By getting a placement at an Agency you will be able to refine the skills you have learnt by working on real briefs and by being mentored, and advised by professional Creatives working in the Industry. Placements are the ideal way to experience Agency life first hand and see if it is really for you and what kind of agency suits you best.
Competition for placements at the top agencies is fierce so you need to exploit any contacts that you can make through your teachers and universities to get your foot in the door. Your University tutor should be able to help you get a placement. Universities with Creative Advertising MA’s often have close ties with agencies. However there is nothing to stop you taking an active approach to secure a placement.
You could try sending an agency something that shows you really understand their work, ethos and your own original ideas. Be inventive but hold the line at brazen and pushy! Industry folklore tells the tale of two wannabe Creatives posing as strip-o-grams to gain access to the Creative Director, they were not successful!
How to make the most out of your placement
During your time at the agency you need to be proactive and full of energy and enthusiasm. You worked hard to get here so make the most of it. You need to demonstrate in your work that you offer something the agency lacks, making yourself indispensible in the process. Get involved in extra projects, ingratiate yourself with the studio, traffic managers and account people as well as the Creative Directors.
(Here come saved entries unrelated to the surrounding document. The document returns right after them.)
Lemma JSONTest_takes_the_third_field_witness :
  ((length [("retries", slogval.Scalar "3")] < 3)%nat →
     (∃ f, (Entry (ex_Deps true) ex_entry_api false ex_heap).1 = Panics f) ∧
     (∀ tag, level_tag (ex_Deps true) ex_entry_api false = Returns tag →
        (Entry (ex_Deps true) ex_entry_api false ex_heap).1
        = Panics (index_out_of_range 2 (length [("retries", slogval.Scalar "3")]))))
  ∧ (∀ tag f0 f1 errVal rest,
       level_tag (ex_Deps true) ex_entry_api false = Returns tag →
       [("retries", slogval.Scalar "3")] = f0 :: f1 :: errVal :: rest →
       (Entry (ex_Deps true) ex_entry_api false ex_heap).1 =
         Returns (tag +:+ location_tag (ex_Deps true) ex_entry_api false
                      +:+ (if decide (Component ex_entry_api ≠ "")
                           then component_tag (ex_Deps true) ex_entry_api false else "")
                      +:+ time.Format (Time ex_entry_api) timestampMilli
                      +:+ ": " +:+ quote (ex_Deps true) (Message ex_entry_api)
                      +:+ (match Marshal (ex_Deps true) (f0 :: f1 :: rest) with
                           | Some fields => nl +:+ fields
                           | None => ""
                           end)
                      +:+ nl +:+ fmtVal (ex_Deps true) [("error", errVal.2)])).
Proof.
  apply (JSONTest_takes_the_third_field (ex_Deps true) ex_entry_api false ex_heap
           [("retries", slogval.Scalar "3")]).
  - reflexivity.
  - vm_compute. reflexivity.
Defined.

(** The entry of the end-to-end example of the specification. *)
Example Entry_error_example :
  (Entry (ex_Deps false) ex_entry false ex_heap).1
  = Returns "[ERROR] {server.go:42} Jan 02 15:04:05.123: boom
retries: 3".
Proof. vm_compute. reflexivity. Qed.

(** [time.StampMilli] pads the day with a space where [timestampMilli]
    pads it with a zero. *)
Example StampMilli_pads_with_space :
  time.Format ex_time time.StampMilli = "Jan  2 15:04:05.123"
  ∧ time.Format ex_time timestampMilli = "Jan 02 15:04:05.123".
Proof. split; vm_compute; reflexivity. Qed.

(** In the JSON test mode, an entry whose three fields reach the encoder. *)
Example JSONTest_three_fields :
  (Entry (ex_Deps true) ex_entry_traced false ex_heap).1
  = Returns ("[INFO] {server.go:42} (api) Jan 02 15:04:05.123: boom" +:+ nl
             +:+ "{" +:+ in_quotes "trace" +:+ ":" +:+ in_quotes "171" +:+ ","
             +:+ in_quotes "span" +:+ ":" +:+ in_quotes "205" +:+ "}" +:+ nl
             +:+ "error: 3").
Proof. vm_compute. reflexivity. Qed.

End HumanfmtProps.

(* ===================================================================== *)
(** * Several threads on one Writer *)
(* ===================================================================== *)

Module ConcurrencyProps.

Import Syncwriter SyncwriterProps.
(** X23. The status of a player hand never contradicts its value. From a
    state in which no ACTIVE hand is over 21 and every BUSTED hand is, and
    so from any successful [start_round], every call of the engine
    ([start_round], [execute_action] with any action and index,
    [get_available_actions], [check_early_blackjack], [play_dealer],
    [resolve_round]) leaves such a state, whether it returns or raises.
    An ACTIVE hand can therefore always be hit: [can_hit] and [can_stand]
    agree on every hand. *)
Theorem hand_status_agrees_with_value :
  forall (e : GameEngine.t) (calls : list engine_call),
    hands_sound e \/
    (exists e0 bet r, GameEngine.start_round bet e0 = Ok r e) ->
    hands_sound (run_engine_calls calls e) /\
    forall h, In h (Player.hands (GameEngine.player (run_engine_calls calls e))) ->
      Hand.can_hit h = Hand.can_stand h /\
      (Hand.status h = Hand.BUSTED -> Hand.is_busted h = true).
Proof.
  intros e calls H.
  assert (He : hands_sound e).
  { destruct H as [H|(e0 & bet & r & H)]; [exact H|].
    exact (start_round_Ok_sound _ _ H). }
  clear H.
  assert (Hs : hands_sound (run_engine_calls calls e)).
  { unfold run_engine_calls. revert e He.
    induction calls as [|c calls IH]; intros e He; cbn [fold_left]; [exact He|].
    apply IH. apply run_engine_call_sound. exact He. }
  split; [exact Hs|].
  intros h Hin. unfold hands_sound, player_sound in Hs.
  rewrite forallb_forall in Hs. specialize (Hs h Hin).
  unfold hand_sound in Hs. unfold Hand.can_hit, Hand.can_stand, Hand.is_busted.
  destruct (Hand.status h); cbn [Hand.HandStatus_eqb andb];
    split; try reflexivity; try discriminate.
  - apply Z.leb_le in Hs.
    replace (21 <? Hand.value h) with false by (symmetry; apply Z.ltb_ge; lia).
    reflexivity.
  - intros _. exact Hs.
Qed.

Lemma hand_status_agrees_with_value_witness :
  hands_sound engine_with_eights /\
  hands_sound
    (run_engine_calls [CallAction SPLIT 0; CallAction HIT 0; CallAction DOUBLE 1;
                       CallPlayDealer; CallResolve] engine_with_eights).
Proof.
  assert (He : hands_sound engine_with_eights) by reflexivity.
  split; [exact He|].
  exact (proj1 (@hand_status_agrees_with_value engine_with_eights
                  [CallAction SPLIT 0; CallAction HIT 0; CallAction DOUBLE 1;
                   CallPlayDealer; CallResolve] (or_introl He))).
Defined.

(** ** The engine: splitting *)

Lemma two_card_value c0 c1 b st sp d :
  Hand.value (Hand.mk [c0; c1] st b sp d) <= 21.
Proof.
  destruct c0 as [r0 s0], c1 as [r1 s1].
  destruct r0, r1; vm_compute; discriminate.
Qed.

Lemma second_card_of_split c x b :
  Hand.add_card x (Hand.mk [c] Hand.ACTIVE b true false) =
  Hand.mk [c; x] Hand.ACTIVE b true false.
Proof.
  pose proof (two_card_value c x b Hand.ACTIVE true false) as Hv.
  apply Z.ltb_ge in Hv.
  unfold Hand.add_card.
  change (Hand.set_cards (Hand.cards (Hand.mk [c] Hand.ACTIVE b true false) ++ [x])
            (Hand.mk [c] Hand.ACTIVE b true false))
    with (Hand.mk [c; x] Hand.ACTIVE b true false).
  rewrite Hv. reflexivity.
Qed.

Lemma deal_card_top r face_up e rest x :
  Shoe._cards (GameEngine.shoe e) = rest ++ [x] ->
  exists e',
    GameEngine._deal_card r face_up e = Ok x e' /\
    GameEngine.shoe e' =
      Shoe.mk (Shoe.penetration (GameEngine.shoe e)) rest
        (Shoe._dealt_count (GameEngine.shoe e) + 1) (Shoe.rng (GameEngine.shoe e)) /\
    GameEngine.player e' =
      Player.update_hand r (Hand.add_card x) (GameEngine.player e) /\
    GameEngine.dealer e' = GameEngine.dealer e /\
    GameEngine.on_card_exposed e' = GameEngine.on_card_exposed e /\
    GameEngine.exposed e' =
      GameEngine.exposed e
      ++ (if face_up && GameEngine.on_card_exposed e then [x] else []) /\
    GameEngine.blackjack_payout e' = GameEngine.blackjack_payout e /\
    GameEngine._round_in_progress e' = GameEngine._round_in_progress e.
Proof.
  intro H. unfold GameEngine._deal_card, bind, modify, ret, GameEngine.in_shoe,
    zoom, Shoe.deal.
  rewrite H, pop_snoc. eexists. split; [reflexivity|].
  unfold GameEngine.expose_if.
  cbn [GameEngine.set_player GameEngine.set_shoe GameEngine.on_card_exposed].
  destruct (face_up && GameEngine.on_card_exposed e);
    cbn [GameEngine.call_on_card_exposed GameEngine.set_exposed
         GameEngine.set_player GameEngine.set_shoe
         GameEngine.shoe GameEngine.player GameEngine.dealer
         GameEngine.on_card_exposed GameEngine.exposed
         GameEngine.blackjack_payout GameEngine._round_in_progress];
    rewrite ?app_nil_r; repeat split; reflexivity.
Qed.

(** X24. A split through [execute_action] on any valid index but [-1]:
    for an ACTIVE pair within the split budget and the bankroll, with two
    cards left in the shoe, the call returns None; the hand is replaced, at
    its position and the next, by two ACTIVE two-card hands on the same bet,
    the first card of the pair with the top card of the shoe and the second
    with the card under it; the other hands keep their order; the bankroll
    pays one more bet, the split count goes up by one, the callback is shown
    the two cards in dealing order, and neither hand counts as a blackjack
    whatever it holds. *)
Theorem split_deals_one_card_to_each_hand :
  forall (e : GameEngine.t) (i : Z) (r : nat) (h : Hand.t)
         (x y : Card.t) (rest : list Card.t),
    pylist.index (length (Player.hands (GameEngine.player e))) i = Some r ->
    i <> -1 ->
    nth_error (Player.hands (GameEngine.player e)) r = Some h ->
    Hand.can_split h = true ->
    Player.can_split (GameEngine.player e) = true ->
    PrimFloat.ltb (Player.bankroll (GameEngine.player e)) (Hand.bet h) = false ->
    Shoe._cards (GameEngine.shoe e) = rest ++ [y; x] ->
    exists c0 c1,
      Hand.cards h = [c0; c1] /\
      let hand1 := Hand.mk [c0; x] Hand.ACTIVE (Hand.bet h) true false in
      let hand2 := Hand.mk [c1; y] Hand.ACTIVE (Hand.bet h) true false in
      GameEngine.execute_action SPLIT i e =
        Ok None
          (GameEngine.mk
             (Shoe.mk (Shoe.penetration (GameEngine.shoe e)) rest
                (Shoe._dealt_count (GameEngine.shoe e) + 1 + 1)
                (Shoe.rng (GameEngine.shoe e)))
             (Player.mk
                (PrimFloat.sub (Player.bankroll (GameEngine.player e)) (Hand.bet h))
                (firstn r (Player.hands (GameEngine.player e))
                   ++ hand1 :: hand2
                   :: skipn (S r) (Player.hands (GameEngine.player e)))
                (Player.base_bet (GameEngine.player e))
                (Player.max_splits (GameEngine.player e))
                (Player._split_count (GameEngine.player e) + 1))
             (GameEngine.dealer e)
             (GameEngine.on_card_exposed e)
             (GameEngine.exposed e
                ++ (if GameEngine.on_card_exposed e then [x; y] else []))
             (GameEngine.blackjack_payout e)
             (GameEngine._round_in_progress e)) /\
      Hand.is_blackjack hand1 = false /\ Hand.is_blackjack hand2 = false.
Proof.
  intros e i r h x y rest Hi Hne Hn Hcs Hps Hb Hshoe.
  assert (Hbudget : Player._split_count (GameEngine.player e)
                    < Player.max_splits (GameEngine.player e))
    by (apply Z.ltb_lt; exact Hps).
  destruct (split_hand_at_position (GameEngine.player e) Hi Hne Hn)
    as (_ & _ & _ & Hsplit).
  destruct (Hsplit Hbudget Hcs Hb) as (c0 & c1 & Hc & Hs). clear Hsplit.
  exists c0, c1. split; [exact Hc|]. cbv zeta.
  split; [|split; unfold Hand.is_blackjack; cbn [Hand.is_split_hand negb];
             rewrite andb_false_r; reflexivity].
  assert (Hr : length (firstn r (Player.hands (GameEngine.player e))) = r).
  { apply firstn_length_le. apply Nat.lt_le_incl. apply nth_error_Some.
    rewrite Hn. discriminate. }
  set (hs := Player.hands (GameEngine.player e)) in *.
  assert (Hup :
    pylist.update (S r) (Hand.add_card y)
      (pylist.update r (Hand.add_card x)
         (firstn r hs ++ split_first h c0 :: split_first h c1
            :: skipn (S r) hs)) =
    firstn r hs
      ++ Hand.mk [c0; x] Hand.ACTIVE (Hand.bet h) true false
      :: Hand.mk [c1; y] Hand.ACTIVE (Hand.bet h) true false
      :: skipn (S r) hs).
  { rewrite <- Hr at 2. rewrite update_at_app.
    change (firstn r hs ++ ?a :: ?b :: ?l)
      with (firstn r hs ++ [a] ++ b :: l).
    rewrite app_assoc.
    replace (S r)
      with (length (firstn r hs ++ [Hand.add_card x (split_first h c0)]))
      at 1 by (rewrite length_app, Hr; cbn; lia).
    rewrite update_at_app, <- app_assoc. unfold split_first.
    rewrite !second_card_of_split. reflexivity. }
  assert (H1 : GameEngine.in_player (Player.lookup i) e = Ok (r, h) e).
  { rewrite in_player_lookup. unfold hs in Hn.
    rewrite (lookup_at _ _ Hi Hn). reflexivity. }
  set (p1 := Player.mk
               (PrimFloat.sub (Player.bankroll (GameEngine.player e)) (Hand.bet h))
               (firstn r hs ++ split_first h c0 :: split_first h c1
                  :: skipn (S r) hs)
               (Player.base_bet (GameEngine.player e))
               (Player.max_splits (GameEngine.player e))
               (Player._split_count (GameEngine.player e) + 1)) in *.
  assert (H2 : GameEngine.in_player (Player.split_hand i) e =
               Ok (r, S r) (GameEngine.set_player p1 e)).
  { unfold GameEngine.in_player, zoom. rewrite Hs. reflexivity. }
  destruct (@deal_card_top r true (GameEngine.set_player p1 e) (rest ++ [y]) x)
    as (e2 & H3 & Hs2 & Hp2 & Hd2 & Hcb2 & Hx2 & Hbj2 & Hrip2).
  { cbn [GameEngine.set_player GameEngine.shoe]. rewrite Hshoe, <- app_assoc.
    reflexivity. }
  destruct (@deal_card_top (S r) true e2 rest y)
    as (e3 & H4 & Hs3 & Hp3 & Hd3 & Hcb3 & Hx3 & Hbj3 & Hrip3).
  { rewrite Hs2. reflexivity. }
  unfold GameEngine.execute_action, bind. rewrite H1. cbv beta iota.
  rewrite Hcs. cbv beta iota. cbn [negb]. cbv beta iota.
  rewrite H2. cbv beta iota. rewrite H3. cbv beta iota. rewrite H4.
  unfold ret. f_equal.
  destruct e3 as [s3 pl3 dl3 cb3 ex3 bj3 rip3].
  cbn [GameEngine.shoe GameEngine.player GameEngine.dealer
       GameEngine.on_card_exposed GameEngine.exposed
       GameEngine.blackjack_payout GameEngine._round_in_progress] in *.
  subst s3 pl3 dl3 cb3 ex3 bj3 rip3.
  rewrite Hx2, Hcb2, Hs2, Hp2, Hd2, Hbj2, Hrip2.
  cbn [GameEngine.set_player GameEngine.shoe GameEngine.player GameEngine.dealer
       GameEngine.on_card_exposed GameEngine.exposed
       GameEngine.blackjack_payout GameEngine._round_in_progress
       Shoe.penetration Shoe._dealt_count Shoe.rng].
  f_equal.
  - unfold Player.update_hand, Player.set_hands, p1.
    cbn [Player.hands Player.bankroll Player.base_bet Player.max_splits
         Player._split_count].
    rewrite Hup. reflexivity.
  - destruct (GameEngine.on_card_exposed e); cbn [andb];
      rewrite <- ?app_assoc, ?app_nil_r; reflexivity.
Qed.
(** * PlanWeaver execution router: a shallow embedding of
    [planweaver/services/router.py] and the [Plan]/[ExecutionStep] data model
    of [planweaver/models/plan.py], with the properties of the dependency
    graph validator, the readiness scheduler, the step executor and the plan
    execution loop. *)

From Stdlib Require Import ZArith Lia Relations.
From stdpp Require Import base list strings pretty.

Open Scope Z_scope.

(* ------------------------------------------------------------------ *)
(** ** Data model ([models/plan.py]) *)

Module StepStatus.
Inductive t := PENDING | IN_PROGRESS | COMPLETED | FAILED | SKIPPED.
Definition eqb (a b : t) : bool :=
  match a, b with
  | PENDING, PENDING | IN_PROGRESS, IN_PROGRESS | COMPLETED, COMPLETED
  | FAILED, FAILED | SKIPPED, SKIPPED => true
  | _, _ => false
  end.
End StepStatus.

Module PlanStatus.
Inductive t :=
  BRAINSTORMING | AWAITING_APPROVAL | APPROVED | EXECUTING | COMPLETED | FAILED.
End PlanStatus.

(** The Python values the router stores in [step.output] and reads back:
    [None] or a string (the LLM reply content). *)
Inductive pyval := PyNone | PyStr (s : string).

(** Python truthiness of such a value: [None] and [""] are falsy. *)
Definition truthy (v : pyval) : bool :=
  match v with
  | PyNone => false
  | PyStr s => negb (String.eqb s "")
  end.

(** [ExecutionStep]; [prompt_template_id] is not read by the router and is
    left out.  Timestamps are the clock readings of the model (see [now]). *)
Record ExecutionStep := mkStep {
  step_id : Z;
  task : string;
  assigned_model : string;
  status : StepStatus.t;
  dependencies : list Z;
  output : pyval;
  error : option string;
  started_at : option Z;
  completed_at : option Z
}.
Lemma state_dict_by_module (m : BERTGRUSentiment) :
  state_dict m
  = map (fun nv => (qualify "bert" (fst nv), snd nv)) (values (bert m))
    ++ map (fun nv => (qualify "rnn" (fst nv), snd nv)) (values (rnn m))
    ++ map (fun nv => (qualify "out" (fst nv), snd nv)) (values (out m)).
Proof.
  unfold state_dict, named_parameters, qualified, values.
  rewrite !map_app, !map_map. reflexivity.
Qed.

Lemma state_dict_ext (x m : BERTGRUSentiment) :
  values (bert x) = values (bert m) ->
  values (rnn x) = values (rnn m) ->
  values (out x) = values (out m) ->
  state_dict x = state_dict m.
Proof.
  intros Hb Hr Ho. rewrite (state_dict_by_module x), (state_dict_by_module m).
  now rewrite Hb, Hr, Ho.
Qed.

Lemma forallb_has_key_self (l : list string) :
  forallb (fun k => has_key k l) l = true.
Proof.
  apply forallb_forall. intros k Hin. unfold has_key.
  destruct (in_dec string_dec k l); [reflexivity | contradiction].
Qed.

Lemma load_model_restores (m m' : BERTGRUSentiment) :
  NoDup (map fst (named_parameters m)) ->
  same_flags m m' ->
  values (bert (load_model (state_dict m) m')) = values (bert m)
  /\ values (rnn (load_model (state_dict m) m')) = values (rnn m)
  /\ values (out (load_model (state_dict m) m')) = values (out m)
  /\ keys_match (state_dict m) m' = true.
Proof.
  intros Hnd (Hb & Hr & Ho).
  assert (Hl : forall owner sub,
             incl (map (fun nv => (qualify owner (fst nv), snd nv)) (values sub))
                  (state_dict m) ->
             forall n p, In (n, p) sub ->
                         lookup (qualify owner n) (state_dict m) = Some (data p)).
  { intros owner sub Hincl n p Hin. apply lookup_In.
    - now rewrite names_state_dict.
    - apply Hincl. apply in_map_iff. exists (n, data p). split; [reflexivity |].
      unfold values. apply in_map_iff. now exists (n, p). }
  unfold load_model. cbn [bert rnn out].
  split; [| split; [| split]].
  - apply load_params_values; [| now apply flags_names].
    apply Hl. rewrite state_dict_by_module. intros x Hx. apply in_or_app. now left.
  - apply load_params_values; [| now apply flags_names].
    apply Hl. rewrite state_dict_by_module. intros x Hx.
    apply in_or_app. right. apply in_or_app. now left.
  - apply load_params_values; [| now apply flags_names].
    apply Hl. rewrite state_dict_by_module. intros x Hx.
    apply in_or_app. right. apply in_or_app. now right.
  - unfold keys_match.
    rewrite names_state_dict, (names_same_flags m m') by (repeat split; assumption).
    now rewrite forallb_has_key_self.
Qed.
Ask to sit in briefings, and get yourself along to shoots to get a perspective of the whole production process. If you are positive and resourceful, and original you will be remembered and hopefully hired!
Creative placements are mostly paid- although often not huge amounts (Approx £100-250 per week). Which if you don’t live in London often means sleeping on sofa’s, however most agencies will cover travel to a certain degree. Most teams work on placement at 2-3 agencies refining their skills before securing a permanent job or taken on as a freelance creative.